Heart Rate Variability: Short‐Term Studies are as Useful as Holter to Differentiate Diabetic Patients from Healthy Subjects
Author(s) -
Migliaro Eduardo R.,
Canetti Rafael,
Contreras Paola,
Hakas Michel
Publication year - 2003
Publication title -
annals of noninvasive electrocardiology
Language(s) - English
Resource type - Journals
SCImago Journal Rank - 0.494
H-Index - 48
eISSN - 1542-474X
pISSN - 1082-720X
DOI - 10.1046/j.1542-474x.2003.08409.x
Subject(s) - medicine , heart rate variability , diabetes mellitus , cardiology , heart rate , endocrinology , blood pressure
Background: The definitive incorporation of heart rate variability (HRV) as a clinical tool depends on the development of more confident techniques of measurement.

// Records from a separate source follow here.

(** The row as inserted, and [DO UPDATE SET] of an existing one. *)
Definition new_subscription (id : string) (now : Time) (s : Subscription) : Subscription :=
  {| Subscription.ID := id; Subscription.OrgID := Subscription.OrgID s;
     Subscription.PlanID := Subscription.PlanID s; Subscription.Status := Subscription.Status s;
     Subscription.Interval := Subscription.Interval s; Subscription.StripeSubID := Subscription.StripeSubID s;
     Subscription.StripeCustomerID := Subscription.StripeCustomerID s;
     Subscription.CurrentPeriodStart := Subscription.CurrentPeriodStart s;
     Subscription.CurrentPeriodEnd := Subscription.CurrentPeriodEnd s;
     Subscription.TrialEndsAt := Subscription.TrialEndsAt s;
     Subscription.CanceledAt := Subscription.CanceledAt s;
     Subscription.GracePeriodEndsAt := Subscription.GracePeriodEndsAt s;
     Subscription.CorrelationID := Subscription.CorrelationID s;
     Subscription.Metadata := or_empty (Subscription.Metadata s);
     Subscription.CreatedAt := now; Subscription.UpdatedAt := now |}.
Lemma Subscribe_ok c orgID email name plan interval days corr s :
  billing_ok s → wp (Subscribe c orgID email name plan interval days corr) (λ _, billing_ok) (λ _, billing_ok) s.
Proof.
  intros Hs. unfold Subscribe. wp_step. wp_step.
  eapply wp_mono; [by apply ask_provider_ok| |done]. intros customer s1 Hs1. cbn beta. wp_step. wp_step.
  eapply wp_mono; [by apply ask_provider_ok| |done]. intros subID s2 Hs2. cbn beta. wp_step. ops_step.
  eapply wp_mono; [apply UpsertSubscription_ok| |done].
  - by apply nextPeriodEnd_spec.
  - by apply set_env_ok.
  - by intros r s' [].
Qed.

Lemma run_billing_ok o s :
  legit o → billing_ok s → wp (run_billing o) (λ _, billing_ok) (λ _, billing_ok) s.
Proof.
  intros Hl Hok. unfold run_billing.
  destruct o as [c org email name plan i days corr|org plan corr|org im days corr|org cents r code corr
    |org cents corr|sub|sub corr]; wp_step.
  - by apply Subscribe_ok.
  - by apply ChangePlan_ok.
  - by apply Cancel_ok.
  - by apply AddCredit_ok.
  - by apply wp_preserves; [apply GenerateInvoice_sound|].
  - unfold RenewSubscription. wp_step. ops_step. eapply wp_mono; [apply UpsertSubscription_ok| |done].
    + by apply nextPeriodEnd_spec.
    + by apply set_env_ok.
    + by intros r s' [].
  - by apply amend_ok.
Qed.

Lemma billing_reachable_ok s s' : billing_ok s → billing_reachable s s' → billing_ok s'.
Proof.
  intros Hs. induction 1 as [|s1 s2 _ IH [o fs Hl]]; [done|]. apply wp_tables. by apply run_billing_ok.
Qed.

(** C29: the accounts stay sound.  Whatever the engine is asked to do, in any
    order and whichever statements or requests to the payment processor fail
    (where [ProcessGraceExpiry] is handed a subscription with a sound period, as
    the caller has read it), an organization has at most one subscription, on a
    known plan, whose period is a calendar year if it is yearly and a calendar
    month if not, and a credit keeps all its cents: nothing in the program ever
    uses one up. *)
Theorem billing_invariant s s' : billing_ok s → billing_reachable s s' → billing_ok s'.
Proof. apply billing_reachable_ok. Qed.

(** C30: the amounts of an invoice.  For an amount of at least 0 cents that a Go
    [int64] holds and whatever fails, an invoice is recorded completely or not at all; it is for
    the organization's subscription and its period; credits and total are not
    negative and add up to the amount; the credits are all the usable ones up to
    the amount (or 0, when they cannot be read); whether it is recorded or not,
    the payment processor is asked for at most one payment, by the
    organization's customer, of exactly the total; and neither subscription nor
    credits change, so the next invoice subtracts the same credits again. *)
Theorem GenerateInvoice_amounts orgID amount corr s :
  billing_ok s → 0 ≤ amount ≤ int64_max →
  wp (GenerateInvoice orgID amount corr)
    (λ inv s', invoiced orgID amount s inv s' ∧ same_accounts s s')
    (λ _ s', not_invoiced orgID amount s s' ∧ same_accounts s s') s.
Proof. apply GenerateInvoice_wp. Qed.
End properties.

(** ** Concrete runs *)

Section examples.
#[local] Existing Instance sim_environment.
#[local] Existing Instance strict_driver.
#[local] Instance nop : BillingProvider sim := NopProvider.

Definition june : Time := Date 2026 6 1 0.

(** An organization on the plan pro, with a credit of 5 dollars. *)
Definition subscribe_pro := OpSubscribe "corr" "org" "a@b.c" "Org" PlanPro IntervalMonthly 0 "".
Definition grant_credit := OpAddCredit "org" 500 "welcome" "" "".
Definition subscribed : opsdb sim := tables_of (run_billing subscribe_pro (ops_start june, [])).
Definition pro_customer : opsdb sim := tables_of (run_billing grant_credit (subscribed, [])).

Lemma ops_start_ok now : billing_ok (ops_start now).
Proof. split; simpl; [constructor|..]; by intros x ?%elem_of_nil. Qed.

Lemma pro_customer_reachable : billing_reachable (ops_start june) pro_customer.
Proof.
  apply (billing_next _ subscribed _).
  - apply (billing_next _ (ops_start june) _ (billing_start _)). exact (billing_do _ subscribe_pro [] I).
  - exact (billing_do _ grant_credit [] I).
Qed.

(** Every invoice subtracts the whole credit again. *)
Example credits_reused :
  (λ i, (Invoice.AmountCents i, Invoice.CreditsCents i, Invoice.TotalCents i)) <$>
    invoices (tables_of ((_ ← GenerateInvoice "org" 2000 ""; GenerateInvoice "org" 2000 "")
                           (pro_customer, [])))
  = [(2000, 500, 1500); (2000, 500, 1500)].
Proof. vm_compute. reflexivity. Qed.
(* ===== verification/Backups.v ===== *)
(** * Backups (packages/application/ops/backup/manager.go) *)

From S2P Require Import Prelude GoLib Calendar Errors Postgres Sql DeployModel Rows OpsModel OpsStore.

(** The object store, and [nopStorage] of the code. *)
Class BackupStorage (W : Type) := {
  Store : string → string → W → result error (string * Z) * W;
  Delete : string → W → option error * W;
}.

Definition nopStorage {W} : BackupStorage W := {|
  Store := λ name _ w, (Ok ("nop://" +:+ name, 0), w);
  Delete := λ _ w, (None, w);
|}.

(** [NewManager]'s default. *)
Definition retention (days : Z) : Z := if days <=? 0 then 30 else days.

Section manager.
Context {W : Type} `{En : Environment W} `{BS : BackupStorage W} `{D : Driver}.
(** The dumper, which may be nil; SHA-256 in hexadecimal; the retention. *)
Context (dumper : option (W → result error string * W)) (sha256 : string → string) (retentionDays : Z).

Definition pending_backup (correlationID : string) : Backup :=
  {| Backup.ID := ""; Backup.Kind := BackupDatabase; Backup.Status := BackupRunning; Backup.SizeBytes := 0;
     Backup.StoragePath := ""; Backup.Checksum := ""; Backup.DurationSeconds := 0;
     Backup.RetentionDays := retentionDays; Backup.ExpiresAt := None; Backup.VerifiedAt := None;
     Backup.FailureReason := ""; Backup.CorrelationID := correlationID; Backup.Metadata := None;
     Backup.StartedAt := None; Backup.CompletedAt := None; Backup.CreatedAt := 0 |}.

(** The value returned: the row of the insert with what was learned since. *)
Definition finished_backup (b : Backup) (expires : Time) (path checksum : string) (size : Z) : Backup :=
  {| Backup.ID := Backup.ID b; Backup.Kind := Backup.Kind b; Backup.Status := BackupCompleted;
     Backup.SizeBytes := size; Backup.StoragePath := path; Backup.Checksum := checksum;
     Backup.DurationSeconds := Backup.DurationSeconds b; Backup.RetentionDays := Backup.RetentionDays b;
     Backup.ExpiresAt := Some expires; Backup.VerifiedAt := Backup.VerifiedAt b;
     Backup.FailureReason := Backup.FailureReason b; Backup.CorrelationID := Backup.CorrelationID b;
     Backup.Metadata := Backup.Metadata b; Backup.StartedAt := Backup.StartedAt b;
     Backup.CompletedAt := Backup.CompletedAt b; Backup.CreatedAt := Backup.CreatedAt b |}.

(** [_ = SetBackupStatus(failed)] before an error is returned. *)
Definition or_failed {A} (id message : string) (m : db (opsdb W) A) : db (opsdb W) A :=
  r ← attempt m;
  match r with
  | Ok a => mret a
  | Err e => _ ← ignore (SetBackupStatus id BackupFailed (ErrorString e));
             fail (wrap_with CodeInternal message e)
  end.

Definition dump : db (opsdb W) string :=
  match dumper with
  | None => mret ""
  | Some dump => r ← call dump (λ _, []); of_result r
  end.

Definition store (name data : string) : db (opsdb W) (string * Z) :=
  r ← call (Store name data) (λ r, [Stored name r]); of_result r.

Definition RunDatabaseBackup (correlationID : string) : db (opsdb W) Backup :=
  correlationID ← id_or_new correlationID;
  backup ← InsertBackup (pending_backup correlationID);
  start ← time_now;
  data ← or_failed (Backup.ID backup) "backup: dump failed" dump;
  let checksum := sha256 data in
  now ← time_now;
  let name := "db-" +:+ format_stamp now +:+ "-" +:+ prefix8 (Backup.ID backup) +:+ ".dump" in
  stored ← or_failed (Backup.ID backup) "backup: store failed" (store name data);
  let '(path, size) := stored in
  stop ← time_now;
  now ← time_now;
  let expiresAt := AddDate now 0 0 retentionDays in
  _ ← CompleteBackup (Backup.ID backup) path checksum size (int64_of_f64 (Seconds (stop - start)));
  mret (finished_backup backup expiresAt path checksum size).

Fixpoint purge_all (bs : list Backup) (removed : Z) : db (opsdb W) Z :=
  match bs with
  | [] => mret removed
  | b :: bs =>
      _ ← ignore (e ← call (Delete (Backup.StoragePath b)) (λ e, [Erased (Backup.StoragePath b) e]); refuse e);
      marked ← attempt (SetBackupStatus (Backup.ID b) BackupFailed "purged");
      match marked with Err _ => purge_all bs removed | Ok _ => purge_all bs (removed + 1) end
  end.

Definition PurgeExpired : db (opsdb W) Z :=
  bs ← ListExpiredBackups;
  purge_all bs 0.

(** ** The manager as a state machine *)

Inductive backup_op := OpBackup (correlationID : string) | OpPurge.

Definition run_backup (o : backup_op) : db (opsdb W) unit :=
  match o with
  | OpBackup corr => ignore (RunDatabaseBackup corr)
  | OpPurge => ignore PurgeExpired
  end.

Inductive backup_reachable (s : opsdb W) : opsdb W → Prop :=
| backup_start : backup_reachable s s
| backup_next s' o fs : backup_reachable s s' → backup_reachable s (tables_of (run_backup o (s', fs))).

(** ** Lemmas *)

(** No row has an expiry, and nothing was erased since [before]. *)
Definition kept (before : list outcall) (s : opsdb W) : Prop :=
  (∀ b, b ∈ backups s → Backup.ExpiresAt b = None)
  ∧ ∃ l, outcalls s = before ++ l ∧ ∀ path e, Erased path e ∉ l.

Section kept.
Context (before : list outcall).
Implicit Types (s : opsdb W).

Lemma kept_update s p f :
  (∀ b, Backup.ExpiresAt (f b) = Backup.ExpiresAt b) → kept before s →
  kept before (set_backups (update_where p f (backups s)) s).
Proof.
  intros Hf [Hb Ho]. split; [|done]. simpl. intros b (b' & Hb' & ->)%elem_of_update_where.
  case_match; [rewrite Hf|]; by apply Hb.
Qed.

Lemma kept_update_row s id f :
  (∀ b, Backup.ExpiresAt (f b) = Backup.ExpiresAt b) → kept before s →
  wp (stmt backups_l (λ _, update_row Backup.ID id f)) (λ _, kept before) (λ _, kept before) s.
Proof.
  intros Hf Hs. apply wp_stmt; [done|]. simpl. apply update_row_elim; [by destruct s|by apply kept_update].
Qed.

Lemma kept_SetBackupStatus id status reason s :
  kept before s → wp (SetBackupStatus id status reason) (λ _, kept before) (λ _, kept before) s.
Proof. intros Hs. unfold SetBackupStatus. wp_step. by apply kept_update_row. Qed.

Lemma kept_call {A} (op : W → A * W) (log : A → list outcall) s :
  (∀ a path e, Erased path e ∉ log a) → kept before s →
  wp (call op log) (λ _, kept before) (λ _, kept before) s.
Proof.
  intros Hlog [Hb (l & Hl & Hne)]. ops_step. split; [done|]. exists (l ++ log a). simpl.
  rewrite Hl, app_assoc. split; [done|]. intros path e [?|?]%elem_of_app; [by eapply Hne|by eapply Hlog].
Qed.

Lemma kept_or_failed {A} id msg (m : db (opsdb W) A) s :
  wp m (λ _, kept before) (λ _, kept before) s →
  wp (or_failed id msg m) (λ _, kept before) (λ _, kept before) s.
Proof.
  intros Hm. unfold or_failed. wp_step. wp_step. eapply wp_mono; [exact Hm|..]; cbn beta.
  - intros a s' Hs'. by wp_step.
  - intros e s' Hs'. wp_step. wp_step. eapply wp_mono; [by apply kept_SetBackupStatus|..]; cbn beta; intros; by wp_step.
Qed.

Lemma kept_dump s : kept before s → wp dump (λ _, kept before) (λ _, kept before) s.
Proof.
  intros Hs. unfold dump. destruct dumper; [|by wp_step]. wp_step.
  eapply wp_mono; [apply kept_call; [|done]| |done].
  - by intros ??? ?%elem_of_nil.
  - intros [] s' Hs'; cbn beta; by wp_step.
Qed.

Lemma kept_store name data s : kept before s → wp (store name data) (λ _, kept before) (λ _, kept before) s.
Proof.
  intros Hs. unfold store. wp_step. eapply wp_mono; [apply kept_call; [|done]| |done].
  - by intros ??? ?%list_elem_of_singleton.
  - intros [] s' Hs'; cbn beta; by wp_step.
Qed.

Lemma kept_backup corr s : kept before s → wp (RunDatabaseBackup corr) (λ _, kept before) (λ _, kept before) s.
Proof.
  intros Hs. unfold RunDatabaseBackup, InsertBackup. wp_step. ops_step. wp_step. wp_step. ops_step. wp_step. ops_step.
  wp_step. apply wp_stmt; [done|]. simpl. apply insert_row_elim; [by destruct s|]. intros _. wp_step. ops_step. wp_step.
  eapply wp_mono; [apply kept_or_failed, kept_dump| |done].
  { destruct Hs as [Hb Ho]. split; [|done]. simpl.
    intros b [Hb'|Hb'%list_elem_of_singleton]%elem_of_app; [by apply Hb|by subst b]. }
  cbn beta. intros data s1 Hs1. wp_step. ops_step. wp_step.
  eapply wp_mono; [by apply kept_or_failed, kept_store| |done].
  cbn beta. intros [path size] s2 Hs2. wp_step. ops_step. wp_step. ops_step. wp_step.
  unfold CompleteBackup. wp_step. ops_step. wp_step. eapply wp_mono; [by apply kept_update_row| |done].
  intros; cbn beta; by wp_step.
Qed.

(** No expired backup is ever found. *)
Lemma kept_purge s : kept before s →
  wp PurgeExpired (λ n s', n = 0 ∧ ∃ w, s' = set_env w s) (λ _ s', ∃ w, s' = set_env w s) s.
Proof.
  intros [Hb Ho]. unfold PurgeExpired, ListExpiredBackups. wp_step. wp_step. ops_step. wp_step. apply wp_stmt; [by exists w|].
  simpl. rewrite select_none.
  - simpl. wp_step. split; [done|by exists w].
  - intros b Hb'. unfold expired_backup. rewrite Hb by done. apply andb_false_r.
Qed.

Lemma kept_reachable s s' : kept before s → backup_reachable s s' → kept before s'.
Proof.
  intros Hs. induction 1 as [|s1 o fs _ IH]; [done|]. apply wp_tables.
  destruct o; cbn [run_backup]; wp_step; [by apply kept_backup|].
  eapply wp_mono; [by apply kept_purge|..]; cbn beta; [intros n s2 [_ [w ->]]|intros e s2 [w ->]]; done.
Qed.
End kept.

(** backups are never purged.  No statement of the program stores an expiry
    (only the value returned to the caller has one), so that whatever backups
    are run and whatever fails, no artifact is erased and every purge finds
    nothing: the retention of the configuration has no effect. *)
Theorem backups_never_purged s s' :
  (∀ b, b ∈ backups s → Backup.ExpiresAt b = None) → backup_reachable s s' →
  (∃ l, outcalls s' = outcalls s ++ l ∧ ∀ path e, Erased path e ∉ l)
  ∧ wp PurgeExpired (λ n s'', n = 0 ∧ backups s'' = backups s') (λ _ s'', backups s'' = backups s') s'.
Proof.
  intros Hs Hr. apply (kept_reachable (outcalls s)) in Hr.
  - split; [apply Hr|]. eapply wp_mono; [by eapply kept_purge|..]; cbn beta.
    + by intros n s2 [-> [w ->]].
    + by intros e s2 [w ->].
  - split; [done|]. exists []. rewrite app_nil_r. split; [done|]. by intros ?? ?%elem_of_nil.
Qed.
End manager.

(** ** A concrete run *)

Section examples.
#[local] Existing Instance sim_environment.
#[local] Existing Instance strict_driver.
#[local] Instance nop : BackupStorage sim := nopStorage.

Definition backed_up : opsdb sim :=
  tables_of (run_backup None (λ _, "e3b0") (retention 0) (OpBackup "corr") (ops_start 0, [])).

(** Forty days later than its retention the backup is still there. *)
Definition later : opsdb sim := set_env (70 * Day, 9) backed_up.

Example backup_recorded :
  (λ b, (Backup.Status b, Backup.StoragePath b, Backup.RetentionDays b, Backup.ExpiresAt b)) <$> backups backed_up
  = [("completed", "nop://db-00010101-000002-id-0.dump", 30, None)].
Proof. vm_compute. reflexivity. Qed.

Lemma backups_never_purged_witness :
  length (backups backed_up) = 1%nat
  ∧ wp PurgeExpired (λ n s'', n = 0 ∧ backups s'' = backups backed_up) (λ _ s'', backups s'' = backups backed_up) backed_up.
Proof.
  split; [vm_compute; reflexivity|].
  destruct (backups_never_purged None (λ _, "e3b0") (retention 0) (ops_start 0) backed_up) as [_ H].
  - simpl. by intros b ?%elem_of_nil.
  - apply (backup_next None (λ _, "e3b0") (retention 0) (ops_start 0) (ops_start 0) (OpBackup "corr") []).
    apply backup_start.
  - exact H.
Defined.
End examples.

The length of the studies is a critical issue. Whereas Holter studies allow the monitorization at different hours and activities, short‐term recordings allow the control of environmental conditions. Recording length is also strongly related to the procedure of analysis; for instance, some time‐domain indexes are strongly affected by the duration of the study. Meanwhile, spectral analyses require stationary conditions, only achieved in short‐term studies. Our main goal was to determine if HRV indexes obtained from short‐term analyses were as useful as those from Holter monitoring for diagnosis of reduced HRV in diabetes. Methods: We studied two groups: one with impaired HRV (15 diabetic patients) and another with normal HRV (15 healthy subjects). HRV indexes obtained from 24‐hour Holter recordings (SDNN, rMSSD, and the power of LF and HF bands), were correlated with analog indexes obtained from 10‐minute digital acquired studies within each group. Besides, we compared the diabetic and control groups using the indexes obtained with both methodologies. Results: The correlation was high (0.70≤ r ≤ 0.85, P ≤ 0.0032 ) in the diabetic group, but was poor in the control group. HRV values were significantly lower in the diabetic group either for 24‐hour or short‐term studies (P ≤ 0.0113) . Conclusion: We conclude that short‐term studies are at least as powerful as Holter to differentiate the diabetic group (impaired HRV) from the control group.